On Fri, Apr 26, 2013 at 11:11 PM, Brian Anderson <bander...@mozilla.com>wrote:

> On 04/26/2013 09:04 AM, Patrick Walton wrote:
>
>> On 4/26/13 6:53 AM, Gábor Lehel wrote:
>>
>>> Probably a crazy idea, but would it be possible to do something where if
>>> the parent task launches a child task, and then does nothing else except
>>> wait for the child to finish, it's not actually implemented by launching
>>> a new task, but instead by calling the closure in place?
>>>
>>
>> The new scheduler is designed to allow *almost* this -- `spawn` will
>> simply grab a cached stack segment (assuming there's one available) and
>> context switch to the task immediately.
>>
>
> Yeah, and I'm trying to make it so most of the resources held by tasks,
> even the task object itself, is cacheable. So when you spawn in an ideal
> scenario you occupy the dead husk of some other task and just start
> running. We can also probably lazily initialize *all* the local services
> (logging, local heap, gc, etc). We're going to have a lot of options to
> reduce the expense of spawning once things are written in Rust.


That sounds great.

But (I thought) one of our premises was that it's not viable to provide
only expect-success versions of IO functions, which raise conditions and/or
fail the task on encountering an error (instead of returning a
bool/Option/Result), because if you _do_ want to catch the error (e.g. in a
Result) and react some other way, you have to launch a new task to do it
(e.g. via try()), which is not fast enough for the use case.

But given what you wrote above, would it actually be fast enough?
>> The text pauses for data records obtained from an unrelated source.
(** An object of a class derived from [PAGED_OBJECT] or [NONPAGED_OBJECT].
    [new] returns null or an object whose block is valid; [delete] of what [new]
    returned does not stop and leaves exactly the memory there was. *)
Theorem object_roundtrip TAG ARENA cb s :
  KERNEL_MODE the_build = false \/ irql <= APC_LEVEL -> pool_ok s ->
  let a := KALLOCATOR TAG ARENA in
  exists p s', new_object a cb s = Ret p s' /\ (p <> 0 -> ASSERT_VALID TAG p s' = Ret tt s') /\
  exists s'', delete_object a p s' = Ret tt s'' /\ live s'' = live s.
Proof.
  intros Hi Hok a. assert (level_ok true ARENA) as Hlev by (destruct Hi; [by left|right; by left]).
  unfold new_object. destruct (obtained ARENA cb TAG s) as [p s1| | |] eqn:Ho;
    [|unfold obtained in Ho; by destruct (request_granted ARENA cb)..].
  assert (op_new a cb s = Ret p s1) as Hnew by (rewrite <- Ho; apply (new_eq true), Hlev). step_bind Hnew.
  destruct (obtained_ok _ _ _ _ _ _ Hok Ho) as [_ [[-> ->]|(Hp & Hfresh & Hl)]]; [exists 0, s; repeat split; [done..|]; by exists s|].
  assert (live s1 !! p = Some (granted ARENA cb TAG)) as Hb by (by rewrite Hl, lookup_insert_eq).
  rewrite (proj2 (Z.eqb_neq _ _) Hp).
  rewrite (bind_Ret _ _ _ _ _ (construct_eq TAG p _ s1 Hb ltac:(by rewrite granted_block))).
  set (s2 := mkPool _ _). exists p, s2. split; [done|].
  set (b2 := with_signature (granted ARENA cb TAG) (if DBG the_build then Some TAG else None)).
  assert (live s2 !! p = Some b2) as Hb2 by apply lookup_insert_eq. split.
  - intros _. by apply (assert_valid_same TAG p b2).
  - destruct (destroy_cases TAG p b2 s2 Hi Hb2 eq_refl) as [v Hd]. unfold delete_object. change (AllocationTag a) with TAG.
    rewrite (proj2 (Z.eqb_neq _ _) Hp). step_bind Hd. eexists. split.
    + apply (delete_eq true TAG ARENA p cb v); [done|done|]. cbn. rewrite lookup_insert_eq.
      unfold b2, with_signature. rewrite granted_block. done.
    + cbn. by rewrite !insert_insert_eq, Hl, insert_insert_eq, delete_insert_id.
Qed.
End Pool.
Or why
not?

Initially I wasn't interested, but now I also want to comment on close().
If I didn't miss something, the use cases for close() were:

    1. Maybe you want to close the file early

Which thanks to affine types can be accomplished by simply `let _ = file;`
to make it go out of scope. (You could also write a function called close()
which consumes it, with an empty implementation.)

    2. What if you want to see the error code?
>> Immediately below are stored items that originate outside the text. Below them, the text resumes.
(* ===== verification/TimePlatforms.v ===== *)
(** * The time interface of the three platforms

    Windows user and kernel mode have their own copies of the clock and time
    arithmetic functions (inc/cxplat_winuser.h, inc/cxplat_winkernel.h); the
    POSIX versions are in the file TimeConv.  [time_api] is what a caller sees of
    a platform, [TimeLaws] what it may rely on; the theorems hold for every
    implementation of the laws, and the three platforms are instances. *)

From S2P Require Import Prelude TimeConv.

(** ** The copies of Windows user mode *)

Module UserTime.
Section Functions.
Variable CxPlatPerfFreq : Z.

(** [Count] is what [QueryPerformanceCounter] stored through the cast pointer. *)
Definition CxPlatTimePlat (Count : Z) : Z := u64 Count.
Definition CxPlatTimeUs64 (Count : Z) : Z := CxPlatTimePlatToUs64 CxPlatPerfFreq (CxPlatTimePlat Count).
Definition CxPlatTimeUs32 (Count : Z) : Z := u32 (CxPlatTimeUs64 Count).
Definition CxPlatTimeMs64 (Count : Z) : Z := US_TO_MS (CxPlatTimeUs64 Count).
Definition CxPlatTimeMs32 (Count : Z) : Z := u32 (CxPlatTimeMs64 Count).
End Functions.

Definition CxPlatTimeDiff64 (T1 T2 : Z) : Z := u64 (T2 - T1).

Definition CxPlatTimeDiff32 (T1 T2 : Z) : Z :=
  if T1 <? T2 then u32 (T2 - T1) else u32 (u32 (T2 + u32 (0xFFFFFFFF - T1)) + 1).

Definition CxPlatTimeAtOrBefore64 (T1 T2 : Z) : bool := T1 <=? T2.

Definition CxPlatTimeAtOrBefore32 (T1 T2 : Z) : bool := i32 (u32 (T1 - T2)) <=? 0.
End UserTime.

(** ** The copies of Windows kernel mode *)

Module KernelTime.
(** [MaximumTime] is what [ExQueryTimerResolution] stored. *)
Definition CxPlatGetTimerResolution (MaximumTime : Z) : Z := NS100_TO_US MaximumTime.

Section Functions.
Variable CxPlatPerfFreq : Z.

(** [QuadPart] of what [KeQueryPerformanceCounter] returned. *)
Definition CxPlatTimePlat (QuadPart : Z) : Z := u64 QuadPart.

Definition CxPlatTimePlatToUs64 (Count : Z) : Z :=
  let High := u64 (Z.shiftr Count 32 * 1000000) in
  let Low := u64 (Z.land Count 0xFFFFFFFF * 1000000) in
  u64 (u64 (Z.shiftl (High / CxPlatPerfFreq) 32) +
       u64 (Low + u64 (Z.shiftl (High mod CxPlatPerfFreq) 32)) / CxPlatPerfFreq).

Definition CxPlatTimeUs64 (QuadPart : Z) : Z := CxPlatTimePlatToUs64 (CxPlatTimePlat QuadPart).
Definition CxPlatTimeUs32 (QuadPart : Z) : Z := u32 (CxPlatTimeUs64 QuadPart).
Definition CxPlatTimeMs64 (QuadPart : Z) : Z := US_TO_MS (CxPlatTimeUs64 QuadPart).
Definition CxPlatTimeMs32 (QuadPart : Z) : Z := u32 (CxPlatTimeMs64 QuadPart).
End Functions.

(** [SystemTime] is what [KeQuerySystemTime] stored. *)
Definition UNIX_EPOCH_AS_FILE_TIME : Z := 0x19db1ded53e8000.
Definition CxPlatTimeEpochMs64 (SystemTime : Z) : option Z :=
  t ← checked_s 64 (SystemTime - UNIX_EPOCH_AS_FILE_TIME); Some (NS100_TO_MS t).

Definition CxPlatTimeDiff64 (T1 T2 : Z) : Z := u64 (T2 - T1).

Definition CxPlatTimeDiff32 (T1 T2 : Z) : Z :=
  if T1 <? T2 then u32 (T2 - T1) else u32 (u32 (T2 + u32 (0xFFFFFFFF - T1)) + 1).

Definition CxPlatTimeAtOrBefore64 (T1 T2 : Z) : bool := T1 <=? T2.

Definition CxPlatTimeAtOrBefore32 (T1 T2 : Z) : bool := i32 (u32 (T1 - T2)) <=? 0.
End KernelTime.

(** ** The interface *)

(** The clock functions take a reading of the platform's clock; [None] is a
    signed overflow. *)
Record time_api := mkTimeApi {
  reading : Type;
  TimeUs64 : reading -> option Z;
  TimeUs32 : reading -> option Z;
  TimeMs64 : reading -> option Z;
  TimeMs32 : reading -> option Z;
  TimeDiff64 : Z -> Z -> Z;
  TimeDiff32 : Z -> Z -> Z;
  TimeAtOrBefore64 : Z -> Z -> bool;
  TimeAtOrBefore32 : Z -> Z -> bool
}.

Definition PosixTime : time_api :=
  mkTimeApi timespec CxPlatTimeUs64_posix CxPlatTimeUs32_posix CxPlatTimeMs64_posix CxPlatTimeMs32_posix
    CxPlatTimeDiff64 CxPlatTimeDiff32 CxPlatTimeAtOrBefore64 CxPlatTimeAtOrBefore32.

Definition UserTime_api (F : Z) : time_api :=
  mkTimeApi Z (fun c => Some (UserTime.CxPlatTimeUs64 F c)) (fun c => Some (UserTime.CxPlatTimeUs32 F c))
    (fun c => Some (UserTime.CxPlatTimeMs64 F c)) (fun c => Some (UserTime.CxPlatTimeMs32 F c))
    UserTime.CxPlatTimeDiff64 UserTime.CxPlatTimeDiff32
    UserTime.CxPlatTimeAtOrBefore64 UserTime.CxPlatTimeAtOrBefore32.

Definition KernelTime_api (F : Z) : time_api :=
  mkTimeApi Z (fun c => Some (KernelTime.CxPlatTimeUs64 F c)) (fun c => Some (KernelTime.CxPlatTimeUs32 F c))
    (fun c => Some (KernelTime.CxPlatTimeMs64 F c)) (fun c => Some (KernelTime.CxPlatTimeMs32 F c))
    KernelTime.CxPlatTimeDiff64 KernelTime.CxPlatTimeDiff32
    KernelTime.CxPlatTimeAtOrBefore64 KernelTime.CxPlatTimeAtOrBefore32.

(** What a caller relies on: a reading that can occur ([ok]) is [us] whole
    microseconds, the other clocks are derived from it, and the arithmetic is
    that of the type. *)
Class TimeLaws (api : time_api) (ok : reading api -> Prop) (us : reading api -> Z) : Prop := {
  law_range r : ok r -> is_u 64 (us r);
  law_us64 r : ok r -> TimeUs64 api r = Some (us r);
  law_us32 r : ok r -> TimeUs32 api r = Some (u32 (us r));
  law_ms64 r : ok r -> TimeMs64 api r = Some (us r / 1000);
  law_ms32 r : ok r -> TimeMs32 api r = Some (u32 (us r / 1000));
  law_diff64 a b : TimeDiff64 api a b = u64 (b - a);
  law_diff32 a b : is_u 32 a -> is_u 32 b -> TimeDiff32 api a b = u32 (b - a);
  law_before64 a b : TimeAtOrBefore64 api a b = (a <=? b);
  law_before32 a b : TimeAtOrBefore32 api a b = (i32 (a - b) <=? 0)
}.

(** ** The platforms obey the laws *)

Definition posix_ok (r : timespec) : Prop := normalised r.
Definition posix_us (r : timespec) : Z := nanoseconds r / 1000.

#[export] Instance posix_laws : TimeLaws PosixTime posix_ok posix_us.
Proof.
  assert (forall r, posix_ok r -> is_u 64 (posix_us r)) as Hrange.
  { intros r [Hs Hn]. unfold posix_us, nanoseconds. unfold CXPLAT_NANOSEC_PER_SEC in *. unfold_int. zdm. }
  split; intros; cbn; unfold CxPlatTimeUs32_posix, CxPlatTimeMs32_posix, CxPlatTimeMs64_posix, CxPlatTimeUs64_posix;
    rewrite ?timespec_to_us by done; auto using timediff32_mod, at_or_before32_sgn.
Qed.

(** A counter reading: positive, and with the frequency in the range for which
    the conversion is exact and fits in 64 bits. *)
Definition counter_ok (F : Z) (c : Z) : Prop := 0 < F <= max_freq /\ is_u 63 c /\ c * 1000000 / F < 2 ^ 64.
Definition counter_us (F : Z) (c : Z) : Z := c * 1000000 / F.

Lemma counter_us64 F c :
  counter_ok F c -> is_u 64 (counter_us F c) /\ CxPlatTimePlatToUs64 F (u64 c) = counter_us F c.
Proof.
  intros (HF & Hc & Hfit). assert (is_u 64 (counter_us F c)) as Hu.
  { split; [|done]. apply Z.div_pos; unfold is_u in *; lia. }
  split; [done|]. rewrite wrap_small by (unfold is_u in *; lia).
  rewrite plat_to_us by (done || (unfold is_u in *; lia)). by apply wrap_small.
Qed.

#[export] Instance user_laws F : TimeLaws (UserTime_api F) (counter_ok F) (counter_us F).
Proof.
  split; [by intros r [? _]%counter_us64|..]; intros; cbn; unfold UserTime.CxPlatTimeMs32, UserTime.CxPlatTimeUs32, UserTime.CxPlatTimeMs64,
    UserTime.CxPlatTimeUs64, UserTime.CxPlatTimePlat, US_TO_MS; try (destruct (counter_us64 F r H) as [? ->]);
    auto; [by apply (timediff32_mod a b)|apply (at_or_before32_sgn a b)].
Qed.

#[export] Instance kernel_laws F : TimeLaws (KernelTime_api F) (counter_ok F) (counter_us F).
Proof.
  split; [by intros r [? _]%counter_us64|..]; intros; cbn; unfold KernelTime.CxPlatTimeMs32, KernelTime.CxPlatTimeUs32, KernelTime.CxPlatTimeMs64,
    KernelTime.CxPlatTimeUs64, KernelTime.CxPlatTimePlat, US_TO_MS;
    change (KernelTime.CxPlatTimePlatToUs64 F) with (CxPlatTimePlatToUs64 F);
    try (destruct (counter_us64 F r H) as [? ->]);
    auto; [by apply (timediff32_mod a b)|apply (at_or_before32_sgn a b)].
Qed.

(** ** The platforms together *)

(** A platform; on Windows with the frequency of its counter. *)
Inductive time_platform := OnPosix | OnUser (CxPlatPerfFreq : Z) | OnKernel (CxPlatPerfFreq : Z).

Definition platform_time (p : time_platform) : time_api :=
  match p with OnPosix => PosixTime | OnUser F => UserTime_api F | OnKernel F => KernelTime_api F end.

Definition platform_ok (p : time_platform) : reading (platform_time p) -> Prop :=
  match p with OnPosix => posix_ok | OnUser F => counter_ok F | OnKernel F => counter_ok F end.

Definition platform_us (p : time_platform) : reading (platform_time p) -> Z :=
  match p with OnPosix => posix_us | OnUser F => counter_us F | OnKernel F => counter_us F end.

#[export] Instance platform_time_laws p : TimeLaws (platform_time p) (platform_ok p) (platform_us p).
Proof. destruct p; apply _. Qed.

(** What the laws give for a pair of readings. *)
Section Elapsed.
Context `{L : TimeLaws api ok us}.

Lemma diff32_small T1 T2 : 0 <= T2 - T1 < 2 ^ 32 -> TimeDiff32 api (u32 T1) (u32 T2) = T2 - T1.
Proof.
  intros Hd. rewrite law_diff32 by apply (wrap_range 32 _ ltac:(lia)).
  rewrite wrap_sub_l, wrap_sub_r. by apply wrap_small.
Qed.

Lemma before32_small T1 T2 :
  Z.abs (T1 - T2) < 2 ^ 31 -> TimeAtOrBefore32 api (u32 T1) (u32 T2) = (T1 <=? T2).
Proof.
  intros Hd. rewrite law_before32, sgn_wrap_sub, sgn_small by (unfold is_s; lia).
  destruct (Z.leb_spec (T1 - T2) 0), (Z.leb_spec T1 T2); lia.
Qed.

Lemma diff64_order T1 T2 : is_u 64 T1 -> is_u 64 T2 -> T1 <= T2 -> TimeDiff64 api T1 T2 = T2 - T1.
Proof. intros H1 H2 Hle. rewrite law_diff64. apply wrap_small. unfold is_u in *. lia. Qed.
End Elapsed.

(** C17: measuring time works on every platform.  Of two readings of the
    platform's clock, the second not before the first, all clock functions
    return, the differences of the 64-bit times and, below 2^32 units, of the
    32-bit times are the elapsed microseconds and milliseconds, and the
    comparisons tell which reading was first, the 32-bit ones for times less
    than 2^31 units apart. *)
Theorem elapsed_time p r1 r2 :
  platform_ok p r1 -> platform_ok p r2 -> platform_us p r1 <= platform_us p r2 ->
  let api := platform_time p in
  let d := platform_us p r2 - platform_us p r1 in
  let dms := platform_us p r2 / 1000 - platform_us p r1 / 1000 in
  exists a1 a2 b1 b2 c1 c2,
    (TimeUs64 api r1 = Some a1 /\ TimeUs64 api r2 = Some a2) /\
    (TimeUs32 api r1 = Some b1 /\ TimeUs32 api r2 = Some b2) /\
    (TimeMs32 api r1 = Some c1 /\ TimeMs32 api r2 = Some c2) /\
    TimeDiff64 api a1 a2 = d /\ TimeAtOrBefore64 api a1 a2 = true /\
    (d < 2 ^ 32 -> TimeDiff32 api b1 b2 = d) /\
    (dms < 2 ^ 32 -> TimeDiff32 api c1 c2 = dms) /\
    (d < 2 ^ 31 -> TimeAtOrBefore32 api b1 b2 = true /\ (TimeAtOrBefore32 api b2 b1 = true <-> d = 0)).
Proof.
  intros H1 H2 Hle api d dms. pose proof (law_range _ H1) as R1. pose proof (law_range _ H2) as R2.
  assert (platform_us p r1 / 1000 <= platform_us p r2 / 1000) by (apply Z.div_le_mono; lia).
  eexists _, _, _, _, _, _. unfold api. repeat (rewrite ?law_us64, ?law_us32, ?law_ms32 by done).
  split; [done|]. split; [done|]. split; [done|]. unfold d, dms.
  split; [by apply diff64_order|]. split; [rewrite law_before64; apply Z.leb_le; lia|].
  split; [intros; apply diff32_small; lia|]. split; [intros; apply diff32_small; lia|].
  intros Hd. rewrite !before32_small by lia. rewrite !Z.leb_le. lia.
Qed.

Lemma elapsed_time_witness :
  TimeDiff32 (platform_time (OnUser 10000000)) (u32 4294967290) (u32 (4294967290 + 600)) = 600.
Proof.
  destruct (elapsed_time (OnUser 10000000) 42949672900 42949678900)
    as (a1 & a2 & b1 & b2 & c1 & c2 & _ & [Hb1 Hb2] & _ & _ & _ & Hd & _); [done..|].
  cbn in Hb1, Hb2. injection Hb1 as <-. injection Hb2 as <-. apply Hd. reflexivity.
Defined.

Lemma div_range w x n : is_u w x -> 0 < n -> is_u w (x / n).
Proof. unfold is_u. intros ??. split; [apply Z.div_pos; lia|]. apply Z.div_lt_upper_bound; nia. Qed.

(** The platforms agree on the time of day.  For an instant since 1970, as
    seconds and microseconds on POSIX and in units of 100 ns since 1601 on
    Windows, [CxPlatTimeEpochMs64] returns the same milliseconds on all three. *)
Theorem epoch_agrees sec usec hundreds :
  0 <= sec < 2 ^ 36 -> 0 <= usec < 1000000 -> 0 <= hundreds < 10 ->
  let t := (11644473600 + sec) * 10000000 + usec * 10 + hundreds in
  CxPlatTimeEpochMs64_posix sec usec = Some (sec * 1000 + usec / 1000) /\
  CxPlatTimeEpochMs64_win t = Some (sec * 1000 + usec / 1000) /\
  KernelTime.CxPlatTimeEpochMs64 t = Some (sec * 1000 + usec / 1000).
Proof.
  intros Hs Hu Hh t.
  assert (CxPlatTimeEpochMs64_win t = Some (sec * 1000 + usec / 1000)) as Hwin.
  { unfold CxPlatTimeEpochMs64_win, UNIX_EPOCH_AS_FILE_TIME, t, NS100_TO_MS.
    rewrite checked_s_Some by (unfold is_s; lia). cbn. f_equal. rewrite Z.quot_div_nonneg by lia. zdm. }
  split; [|by split]. unfold CxPlatTimeEpochMs64_posix, S_TO_MS.
  rewrite Z.quot_div_nonneg by lia. rewrite checked_s_Some by (unfold is_s; lia). cbn.
  apply checked_s_Some. unfold is_s. zdm.
Qed.

Lemma epoch_agrees_witness :
  CxPlatTimeEpochMs64_posix 1700000000 123456 = Some 1700000000123 /\
  KernelTime.CxPlatTimeEpochMs64 133444736001234567 = Some 1700000000123.
Proof. destruct (epoch_agrees 1700000000 123456 7) as (Hp & _ & Hk); [done..|]. split; [exact Hp|exact Hk]. Defined.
Perhaps the consuming close() could return it?

    3. What if it's in a managed box, in which case all of that doesn't
work?

In that case instead of @FileStream you should use @mut Option<FileStream>.
Then if you want to close the file, you assign None to it. That way you get
to retain the invariant that if you have a FileStream, it's open. If a file
is not open, either you don't have a FileStream, or "you" don't exist
because the task failed. That sounds pretty nice.

(FWIW the above was already mentioned in a previous message, but I missed
or forgot about it, so I hope there's no harm in repeating it in case
anyone else is similar.)

The fly in the ointment would seem to be that close() isn't the only way a
file can "go bad". After all, it can get into an erronous state after
almost any operation. But if in all of those cases, the operation responds
by failing the task unless a condition handler can repair the error, then
the invariant continues to hold. The type system enforces that tasks can't
share data, so if you want to try() an operation on a file, you have to
relinquish your ownership over the file, and if you want to get it back,
the only way is to put it in the Result of the try() -- which will be an
Err in the case of an error. Kind of like proto!. (Affine types are really,
really neat.)

Summa summarum it seems to me that if all IO functions either consume the
file (e.g. close()) or respond to unrecovered errors by fail!()ing, then
the "validity" of files can be tracked in the type system. I think that
would be really nice to have. Its viability is predicated on try() being
fast enough, which ties back to the previous discussion.

-- 
Your ship was destroyed in a monadic eruption.